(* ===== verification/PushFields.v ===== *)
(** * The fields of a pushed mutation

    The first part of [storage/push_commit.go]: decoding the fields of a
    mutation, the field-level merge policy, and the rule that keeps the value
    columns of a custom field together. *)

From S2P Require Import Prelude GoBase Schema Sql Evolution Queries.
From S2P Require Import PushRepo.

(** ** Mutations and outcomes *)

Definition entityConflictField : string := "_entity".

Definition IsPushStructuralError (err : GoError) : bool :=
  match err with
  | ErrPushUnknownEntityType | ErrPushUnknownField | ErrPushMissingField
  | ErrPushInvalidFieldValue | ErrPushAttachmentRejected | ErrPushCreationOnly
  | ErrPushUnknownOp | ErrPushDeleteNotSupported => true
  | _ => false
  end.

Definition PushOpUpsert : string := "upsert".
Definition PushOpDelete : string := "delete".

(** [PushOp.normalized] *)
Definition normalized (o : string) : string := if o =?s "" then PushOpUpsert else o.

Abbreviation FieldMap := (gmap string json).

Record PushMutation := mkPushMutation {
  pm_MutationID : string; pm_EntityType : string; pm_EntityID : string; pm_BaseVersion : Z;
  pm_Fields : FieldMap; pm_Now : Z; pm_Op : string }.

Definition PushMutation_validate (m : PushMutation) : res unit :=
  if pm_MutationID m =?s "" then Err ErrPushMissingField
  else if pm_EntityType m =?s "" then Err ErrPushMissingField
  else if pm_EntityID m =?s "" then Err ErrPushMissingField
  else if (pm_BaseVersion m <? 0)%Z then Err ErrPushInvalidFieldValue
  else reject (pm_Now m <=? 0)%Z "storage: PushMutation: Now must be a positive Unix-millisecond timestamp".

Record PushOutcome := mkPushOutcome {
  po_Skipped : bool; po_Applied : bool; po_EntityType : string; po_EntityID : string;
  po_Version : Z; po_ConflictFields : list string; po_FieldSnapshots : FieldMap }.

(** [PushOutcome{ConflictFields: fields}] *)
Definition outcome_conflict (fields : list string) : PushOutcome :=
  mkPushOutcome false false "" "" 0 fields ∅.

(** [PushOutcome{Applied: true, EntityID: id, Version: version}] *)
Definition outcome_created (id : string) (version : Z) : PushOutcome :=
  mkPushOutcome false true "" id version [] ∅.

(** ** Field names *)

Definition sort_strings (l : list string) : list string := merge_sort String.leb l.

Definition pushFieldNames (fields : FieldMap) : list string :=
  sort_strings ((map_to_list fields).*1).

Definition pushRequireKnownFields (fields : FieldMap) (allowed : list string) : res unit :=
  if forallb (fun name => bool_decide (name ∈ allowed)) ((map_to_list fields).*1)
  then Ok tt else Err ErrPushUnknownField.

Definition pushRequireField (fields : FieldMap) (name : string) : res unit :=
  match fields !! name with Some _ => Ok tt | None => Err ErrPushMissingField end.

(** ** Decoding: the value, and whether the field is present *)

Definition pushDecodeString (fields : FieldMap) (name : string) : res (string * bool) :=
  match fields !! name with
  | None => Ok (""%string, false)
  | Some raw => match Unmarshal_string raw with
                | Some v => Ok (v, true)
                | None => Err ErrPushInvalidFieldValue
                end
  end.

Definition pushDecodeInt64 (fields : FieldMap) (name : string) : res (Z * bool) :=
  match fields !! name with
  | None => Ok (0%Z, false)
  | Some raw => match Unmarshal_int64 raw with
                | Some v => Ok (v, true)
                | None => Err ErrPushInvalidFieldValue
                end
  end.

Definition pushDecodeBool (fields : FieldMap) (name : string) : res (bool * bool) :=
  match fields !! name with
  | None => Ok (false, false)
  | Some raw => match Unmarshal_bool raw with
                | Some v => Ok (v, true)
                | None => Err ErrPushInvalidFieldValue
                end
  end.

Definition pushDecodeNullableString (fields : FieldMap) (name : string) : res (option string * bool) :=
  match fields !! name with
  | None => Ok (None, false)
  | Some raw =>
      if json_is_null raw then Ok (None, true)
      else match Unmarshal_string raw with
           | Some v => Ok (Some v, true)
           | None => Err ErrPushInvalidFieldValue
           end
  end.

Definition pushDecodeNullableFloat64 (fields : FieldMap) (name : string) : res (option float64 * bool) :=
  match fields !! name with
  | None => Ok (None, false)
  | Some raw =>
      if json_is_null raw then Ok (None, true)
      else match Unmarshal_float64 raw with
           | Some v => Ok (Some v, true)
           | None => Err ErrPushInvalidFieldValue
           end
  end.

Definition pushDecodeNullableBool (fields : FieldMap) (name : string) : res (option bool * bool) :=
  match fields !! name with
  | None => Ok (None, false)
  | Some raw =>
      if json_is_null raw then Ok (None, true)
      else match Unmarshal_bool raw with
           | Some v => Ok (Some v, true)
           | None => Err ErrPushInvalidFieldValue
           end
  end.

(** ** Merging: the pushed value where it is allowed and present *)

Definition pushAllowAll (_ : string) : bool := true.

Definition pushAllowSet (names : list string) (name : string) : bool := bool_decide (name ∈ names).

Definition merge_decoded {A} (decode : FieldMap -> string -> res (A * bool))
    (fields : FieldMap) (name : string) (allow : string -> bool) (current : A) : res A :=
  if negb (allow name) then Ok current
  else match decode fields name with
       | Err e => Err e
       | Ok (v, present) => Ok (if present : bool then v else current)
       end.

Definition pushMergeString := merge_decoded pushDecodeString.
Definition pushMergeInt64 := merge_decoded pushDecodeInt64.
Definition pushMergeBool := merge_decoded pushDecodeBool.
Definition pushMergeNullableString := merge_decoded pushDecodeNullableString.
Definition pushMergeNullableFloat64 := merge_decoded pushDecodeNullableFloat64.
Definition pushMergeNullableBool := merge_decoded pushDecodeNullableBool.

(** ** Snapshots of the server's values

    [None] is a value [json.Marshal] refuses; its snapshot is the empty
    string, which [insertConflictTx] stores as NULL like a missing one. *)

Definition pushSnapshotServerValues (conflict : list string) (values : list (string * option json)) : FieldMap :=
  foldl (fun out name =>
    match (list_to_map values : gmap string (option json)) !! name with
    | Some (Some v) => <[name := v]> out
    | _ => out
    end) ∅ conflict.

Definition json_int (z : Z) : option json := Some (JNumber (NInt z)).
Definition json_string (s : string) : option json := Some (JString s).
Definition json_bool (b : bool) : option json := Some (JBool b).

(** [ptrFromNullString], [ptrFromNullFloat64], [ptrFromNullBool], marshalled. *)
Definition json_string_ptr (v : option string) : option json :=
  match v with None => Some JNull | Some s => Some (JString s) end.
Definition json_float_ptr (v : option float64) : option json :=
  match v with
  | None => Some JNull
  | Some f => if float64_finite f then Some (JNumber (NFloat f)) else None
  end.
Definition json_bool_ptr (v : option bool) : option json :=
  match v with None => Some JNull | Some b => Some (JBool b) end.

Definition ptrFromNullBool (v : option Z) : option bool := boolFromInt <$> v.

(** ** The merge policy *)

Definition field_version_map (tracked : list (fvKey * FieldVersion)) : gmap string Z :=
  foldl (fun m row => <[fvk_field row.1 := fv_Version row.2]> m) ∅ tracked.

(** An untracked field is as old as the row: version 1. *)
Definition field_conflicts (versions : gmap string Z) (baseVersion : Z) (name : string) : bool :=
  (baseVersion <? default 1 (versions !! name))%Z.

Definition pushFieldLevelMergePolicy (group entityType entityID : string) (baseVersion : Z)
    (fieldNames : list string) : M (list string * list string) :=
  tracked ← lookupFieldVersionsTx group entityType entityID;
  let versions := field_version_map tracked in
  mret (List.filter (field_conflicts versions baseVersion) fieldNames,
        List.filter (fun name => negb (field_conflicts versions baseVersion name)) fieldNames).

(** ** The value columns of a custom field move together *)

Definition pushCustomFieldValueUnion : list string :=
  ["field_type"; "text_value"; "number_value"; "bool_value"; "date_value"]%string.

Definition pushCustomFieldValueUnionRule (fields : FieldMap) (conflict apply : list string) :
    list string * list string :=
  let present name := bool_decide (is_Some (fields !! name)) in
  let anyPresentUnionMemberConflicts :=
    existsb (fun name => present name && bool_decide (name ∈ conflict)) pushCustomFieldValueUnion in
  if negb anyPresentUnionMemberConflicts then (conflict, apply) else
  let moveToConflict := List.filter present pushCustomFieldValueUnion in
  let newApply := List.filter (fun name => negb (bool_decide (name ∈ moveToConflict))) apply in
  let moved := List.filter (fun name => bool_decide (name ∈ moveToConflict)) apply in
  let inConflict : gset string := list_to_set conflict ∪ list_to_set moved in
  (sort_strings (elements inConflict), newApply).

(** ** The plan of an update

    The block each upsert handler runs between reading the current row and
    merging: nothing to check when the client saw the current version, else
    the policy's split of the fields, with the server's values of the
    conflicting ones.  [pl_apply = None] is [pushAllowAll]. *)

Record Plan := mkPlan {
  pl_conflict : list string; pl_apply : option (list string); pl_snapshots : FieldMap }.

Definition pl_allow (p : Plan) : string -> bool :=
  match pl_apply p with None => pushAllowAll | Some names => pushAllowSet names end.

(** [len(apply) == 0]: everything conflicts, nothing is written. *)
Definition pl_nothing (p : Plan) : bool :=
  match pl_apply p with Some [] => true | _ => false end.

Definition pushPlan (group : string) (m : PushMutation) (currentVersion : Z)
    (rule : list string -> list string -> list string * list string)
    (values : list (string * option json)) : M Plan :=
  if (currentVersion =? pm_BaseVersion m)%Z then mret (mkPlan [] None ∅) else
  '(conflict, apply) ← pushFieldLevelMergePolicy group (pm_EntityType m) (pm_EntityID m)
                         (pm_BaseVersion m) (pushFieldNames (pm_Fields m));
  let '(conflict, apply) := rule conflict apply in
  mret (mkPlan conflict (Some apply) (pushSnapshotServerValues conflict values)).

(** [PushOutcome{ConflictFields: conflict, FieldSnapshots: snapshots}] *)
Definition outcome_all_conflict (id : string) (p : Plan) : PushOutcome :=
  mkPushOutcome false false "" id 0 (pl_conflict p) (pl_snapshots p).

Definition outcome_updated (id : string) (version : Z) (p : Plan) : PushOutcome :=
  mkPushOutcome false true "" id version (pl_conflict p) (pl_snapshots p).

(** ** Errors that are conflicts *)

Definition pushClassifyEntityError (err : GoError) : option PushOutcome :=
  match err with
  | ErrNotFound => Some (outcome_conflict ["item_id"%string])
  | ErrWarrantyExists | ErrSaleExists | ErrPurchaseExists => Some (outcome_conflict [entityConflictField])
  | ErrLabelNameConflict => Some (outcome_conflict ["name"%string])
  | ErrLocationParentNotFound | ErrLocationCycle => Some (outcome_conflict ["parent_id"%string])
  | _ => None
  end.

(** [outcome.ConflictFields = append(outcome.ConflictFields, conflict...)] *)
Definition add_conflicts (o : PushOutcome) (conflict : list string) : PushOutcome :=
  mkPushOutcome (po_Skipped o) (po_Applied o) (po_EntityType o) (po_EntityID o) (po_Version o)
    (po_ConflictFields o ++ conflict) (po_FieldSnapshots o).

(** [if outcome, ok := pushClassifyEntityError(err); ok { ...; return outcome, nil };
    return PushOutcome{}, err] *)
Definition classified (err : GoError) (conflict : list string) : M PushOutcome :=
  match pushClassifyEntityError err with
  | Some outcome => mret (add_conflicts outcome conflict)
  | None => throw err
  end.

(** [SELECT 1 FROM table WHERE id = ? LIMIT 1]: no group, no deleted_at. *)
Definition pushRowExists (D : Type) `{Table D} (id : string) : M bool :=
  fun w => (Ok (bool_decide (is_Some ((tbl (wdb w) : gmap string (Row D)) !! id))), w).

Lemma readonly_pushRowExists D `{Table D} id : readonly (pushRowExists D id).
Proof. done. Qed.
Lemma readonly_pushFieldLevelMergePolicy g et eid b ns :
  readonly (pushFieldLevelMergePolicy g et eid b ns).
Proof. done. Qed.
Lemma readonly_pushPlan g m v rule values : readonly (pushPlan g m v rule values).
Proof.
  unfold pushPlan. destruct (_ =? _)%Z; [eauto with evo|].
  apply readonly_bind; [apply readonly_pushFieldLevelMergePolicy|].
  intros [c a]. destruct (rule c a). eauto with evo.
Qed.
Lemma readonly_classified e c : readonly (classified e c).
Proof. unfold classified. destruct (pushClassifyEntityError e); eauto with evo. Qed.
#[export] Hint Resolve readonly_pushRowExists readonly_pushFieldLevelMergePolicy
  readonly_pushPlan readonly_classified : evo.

○ ○ ○

**Work task:** Copy out only the lines above from the one with "let '(conflict, apply)" to the one with "(** [SELECT 1", inclusive, exactly as they stand.

**Solution for this task:**
  let '(conflict, apply) := rule conflict apply in
  mret (mkPlan conflict (Some apply) (pushSnapshotServerValues conflict values)).

(** [PushOutcome{ConflictFields: conflict, FieldSnapshots: snapshots}] *)
Definition outcome_all_conflict (id : string) (p : Plan) : PushOutcome :=
  mkPushOutcome false false "" id 0 (pl_conflict p) (pl_snapshots p).

Definition outcome_updated (id : string) (version : Z) (p : Plan) : PushOutcome :=
  mkPushOutcome false true "" id version (pl_conflict p) (pl_snapshots p).

(** ** Errors that are conflicts *)

Definition pushClassifyEntityError (err : GoError) : option PushOutcome :=
  match err with
  | ErrNotFound => Some (outcome_conflict ["item_id"%string])
  | ErrWarrantyExists | ErrSaleExists | ErrPurchaseExists => Some (outcome_conflict [entityConflictField])
  | ErrLabelNameConflict => Some (outcome_conflict ["name"%string])
  | ErrLocationParentNotFound | ErrLocationCycle => Some (outcome_conflict ["parent_id"%string])
  | _ => None
  end.

(** [outcome.ConflictFields = append(outcome.ConflictFields, conflict...)] *)
Definition add_conflicts (o : PushOutcome) (conflict : list string) : PushOutcome :=
  mkPushOutcome (po_Skipped o) (po_Applied o) (po_EntityType o) (po_EntityID o) (po_Version o)
    (po_ConflictFields o ++ conflict) (po_FieldSnapshots o).

(** [if outcome, ok := pushClassifyEntityError(err); ok { ...; return outcome, nil };
    return PushOutcome{}, err] *)
Definition classified (err : GoError) (conflict : list string) : M PushOutcome :=
  match pushClassifyEntityError err with
  | Some outcome => mret (add_conflicts outcome conflict)
  | None => throw err
  end.

(** [SELECT 1 FROM table WHERE id = ? LIMIT 1]: no group, no deleted_at. *)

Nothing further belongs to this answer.